**The data**
-.-.-
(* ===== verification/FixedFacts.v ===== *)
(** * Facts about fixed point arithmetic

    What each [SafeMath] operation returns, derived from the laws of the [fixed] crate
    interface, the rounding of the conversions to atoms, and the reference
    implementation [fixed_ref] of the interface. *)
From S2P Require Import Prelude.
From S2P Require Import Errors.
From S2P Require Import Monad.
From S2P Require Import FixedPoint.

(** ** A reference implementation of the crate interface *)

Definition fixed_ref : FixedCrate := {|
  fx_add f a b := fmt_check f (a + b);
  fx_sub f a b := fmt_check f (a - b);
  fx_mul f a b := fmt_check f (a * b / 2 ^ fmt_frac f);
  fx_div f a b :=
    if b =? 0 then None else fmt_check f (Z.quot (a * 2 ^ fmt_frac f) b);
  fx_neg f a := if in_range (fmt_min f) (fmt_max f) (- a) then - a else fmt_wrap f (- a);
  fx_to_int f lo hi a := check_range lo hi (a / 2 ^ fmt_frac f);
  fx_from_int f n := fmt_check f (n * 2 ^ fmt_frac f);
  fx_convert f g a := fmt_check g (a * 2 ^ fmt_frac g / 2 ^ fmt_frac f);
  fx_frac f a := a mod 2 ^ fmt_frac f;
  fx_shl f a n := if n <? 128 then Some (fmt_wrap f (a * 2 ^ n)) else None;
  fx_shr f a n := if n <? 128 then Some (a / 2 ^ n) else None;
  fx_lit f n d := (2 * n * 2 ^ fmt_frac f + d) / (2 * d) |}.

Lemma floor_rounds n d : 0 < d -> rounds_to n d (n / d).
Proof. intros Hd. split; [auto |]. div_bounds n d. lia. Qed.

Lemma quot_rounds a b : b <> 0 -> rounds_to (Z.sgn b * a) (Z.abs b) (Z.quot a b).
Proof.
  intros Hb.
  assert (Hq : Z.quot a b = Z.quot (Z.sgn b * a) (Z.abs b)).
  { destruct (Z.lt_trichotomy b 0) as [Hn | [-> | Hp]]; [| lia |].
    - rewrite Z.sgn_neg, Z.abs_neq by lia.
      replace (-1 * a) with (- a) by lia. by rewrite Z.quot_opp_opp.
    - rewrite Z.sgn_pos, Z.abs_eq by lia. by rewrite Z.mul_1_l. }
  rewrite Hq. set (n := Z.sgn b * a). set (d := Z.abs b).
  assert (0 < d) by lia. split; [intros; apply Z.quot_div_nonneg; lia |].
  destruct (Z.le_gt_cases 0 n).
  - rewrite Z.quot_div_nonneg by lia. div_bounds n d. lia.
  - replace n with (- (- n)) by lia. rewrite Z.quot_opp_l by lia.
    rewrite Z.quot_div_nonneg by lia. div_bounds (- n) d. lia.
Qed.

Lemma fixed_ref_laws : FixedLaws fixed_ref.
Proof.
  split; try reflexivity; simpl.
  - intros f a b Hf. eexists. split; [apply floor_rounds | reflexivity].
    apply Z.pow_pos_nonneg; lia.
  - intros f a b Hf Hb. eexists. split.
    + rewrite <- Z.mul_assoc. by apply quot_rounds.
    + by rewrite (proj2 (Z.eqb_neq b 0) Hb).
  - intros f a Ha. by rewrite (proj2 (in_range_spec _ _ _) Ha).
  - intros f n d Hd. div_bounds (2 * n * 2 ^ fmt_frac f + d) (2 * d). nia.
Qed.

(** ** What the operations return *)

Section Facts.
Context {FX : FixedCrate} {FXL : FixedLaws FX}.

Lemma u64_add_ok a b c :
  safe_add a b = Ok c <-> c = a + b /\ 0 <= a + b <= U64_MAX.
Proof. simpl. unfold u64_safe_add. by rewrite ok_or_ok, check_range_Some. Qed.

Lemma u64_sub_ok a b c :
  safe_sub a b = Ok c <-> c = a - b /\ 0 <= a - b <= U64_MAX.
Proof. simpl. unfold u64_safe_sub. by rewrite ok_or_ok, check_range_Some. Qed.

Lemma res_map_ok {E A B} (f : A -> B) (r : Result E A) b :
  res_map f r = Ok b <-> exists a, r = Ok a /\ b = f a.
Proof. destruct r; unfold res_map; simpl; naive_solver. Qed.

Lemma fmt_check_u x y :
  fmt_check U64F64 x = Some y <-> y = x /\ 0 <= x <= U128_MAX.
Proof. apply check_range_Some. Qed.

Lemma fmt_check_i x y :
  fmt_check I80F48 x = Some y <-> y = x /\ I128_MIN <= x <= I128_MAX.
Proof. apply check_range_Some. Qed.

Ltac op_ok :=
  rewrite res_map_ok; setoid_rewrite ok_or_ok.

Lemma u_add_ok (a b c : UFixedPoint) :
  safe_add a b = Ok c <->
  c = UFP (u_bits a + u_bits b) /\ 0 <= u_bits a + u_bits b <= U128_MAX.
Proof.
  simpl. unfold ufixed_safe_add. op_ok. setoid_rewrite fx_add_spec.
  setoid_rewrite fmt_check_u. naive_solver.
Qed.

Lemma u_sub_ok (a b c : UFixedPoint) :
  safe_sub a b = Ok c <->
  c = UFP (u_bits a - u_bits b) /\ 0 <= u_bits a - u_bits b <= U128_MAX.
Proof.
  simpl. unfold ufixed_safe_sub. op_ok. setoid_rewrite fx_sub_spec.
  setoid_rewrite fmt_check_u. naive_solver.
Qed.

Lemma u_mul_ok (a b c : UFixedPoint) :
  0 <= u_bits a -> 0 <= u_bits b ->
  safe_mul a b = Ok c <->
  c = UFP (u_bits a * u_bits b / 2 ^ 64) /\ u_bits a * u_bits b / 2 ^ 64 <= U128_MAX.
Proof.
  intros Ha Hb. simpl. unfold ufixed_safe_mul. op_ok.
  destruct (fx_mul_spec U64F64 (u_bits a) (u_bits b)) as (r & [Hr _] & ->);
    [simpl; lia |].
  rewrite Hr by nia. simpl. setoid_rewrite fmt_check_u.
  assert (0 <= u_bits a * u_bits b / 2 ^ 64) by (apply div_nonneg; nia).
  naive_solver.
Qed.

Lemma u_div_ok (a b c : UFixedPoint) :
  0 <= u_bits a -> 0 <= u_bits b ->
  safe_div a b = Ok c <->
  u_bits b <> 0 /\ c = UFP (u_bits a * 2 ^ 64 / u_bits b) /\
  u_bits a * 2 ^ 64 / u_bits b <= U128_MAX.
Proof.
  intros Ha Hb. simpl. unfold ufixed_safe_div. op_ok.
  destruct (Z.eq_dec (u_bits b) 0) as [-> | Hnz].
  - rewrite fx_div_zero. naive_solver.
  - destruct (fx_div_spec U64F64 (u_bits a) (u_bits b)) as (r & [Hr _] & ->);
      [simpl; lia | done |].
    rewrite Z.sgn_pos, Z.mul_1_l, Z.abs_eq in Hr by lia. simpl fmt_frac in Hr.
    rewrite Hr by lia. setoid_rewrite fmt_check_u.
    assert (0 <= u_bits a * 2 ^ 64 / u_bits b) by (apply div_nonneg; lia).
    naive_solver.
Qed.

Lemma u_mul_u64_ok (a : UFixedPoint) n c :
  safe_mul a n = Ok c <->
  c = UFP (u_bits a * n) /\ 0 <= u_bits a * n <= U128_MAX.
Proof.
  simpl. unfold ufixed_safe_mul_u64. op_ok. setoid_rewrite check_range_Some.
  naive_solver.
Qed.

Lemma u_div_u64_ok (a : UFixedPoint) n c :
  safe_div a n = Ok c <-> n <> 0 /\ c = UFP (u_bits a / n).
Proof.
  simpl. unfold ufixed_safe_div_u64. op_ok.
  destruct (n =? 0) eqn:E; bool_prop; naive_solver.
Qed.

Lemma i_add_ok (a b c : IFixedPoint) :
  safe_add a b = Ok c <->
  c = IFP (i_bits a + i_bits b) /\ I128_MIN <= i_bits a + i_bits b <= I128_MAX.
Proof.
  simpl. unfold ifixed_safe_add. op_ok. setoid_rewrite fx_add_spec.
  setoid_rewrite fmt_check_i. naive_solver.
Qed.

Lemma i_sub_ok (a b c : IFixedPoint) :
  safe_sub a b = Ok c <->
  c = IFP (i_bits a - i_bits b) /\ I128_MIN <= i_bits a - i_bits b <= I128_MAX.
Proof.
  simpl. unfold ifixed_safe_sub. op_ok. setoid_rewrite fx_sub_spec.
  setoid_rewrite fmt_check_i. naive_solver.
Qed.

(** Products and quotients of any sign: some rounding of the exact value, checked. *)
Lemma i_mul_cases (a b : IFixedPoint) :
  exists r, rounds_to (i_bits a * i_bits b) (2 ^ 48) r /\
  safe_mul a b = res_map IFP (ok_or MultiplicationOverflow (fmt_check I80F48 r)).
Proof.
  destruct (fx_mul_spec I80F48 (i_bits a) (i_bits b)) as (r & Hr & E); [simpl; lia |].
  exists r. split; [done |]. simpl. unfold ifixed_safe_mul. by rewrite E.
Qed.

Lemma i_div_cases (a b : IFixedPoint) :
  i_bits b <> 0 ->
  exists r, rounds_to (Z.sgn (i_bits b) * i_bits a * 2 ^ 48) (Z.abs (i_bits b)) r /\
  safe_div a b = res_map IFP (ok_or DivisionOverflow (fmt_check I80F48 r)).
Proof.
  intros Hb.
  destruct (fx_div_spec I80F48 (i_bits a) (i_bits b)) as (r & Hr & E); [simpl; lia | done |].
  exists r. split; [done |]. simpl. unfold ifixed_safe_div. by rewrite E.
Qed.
-.-.-
**What needs to be done**
Copy all lines of the records in which the string "apply" can be found.

**Finished task**
  assert (0 < d) by lia. split; [intros; apply Z.quot_div_nonneg; lia |].
  - intros f a b Hf. eexists. split; [apply floor_rounds | reflexivity].
    apply Z.pow_pos_nonneg; lia.
    + rewrite <- Z.mul_assoc. by apply quot_rounds.
Proof. apply check_range_Some. Qed.
Proof. apply check_range_Some. Qed.
  assert (0 <= u_bits a * u_bits b / 2 ^ 64) by (apply div_nonneg; nia).
    assert (0 <= u_bits a * 2 ^ 64 / u_bits b) by (apply div_nonneg; lia).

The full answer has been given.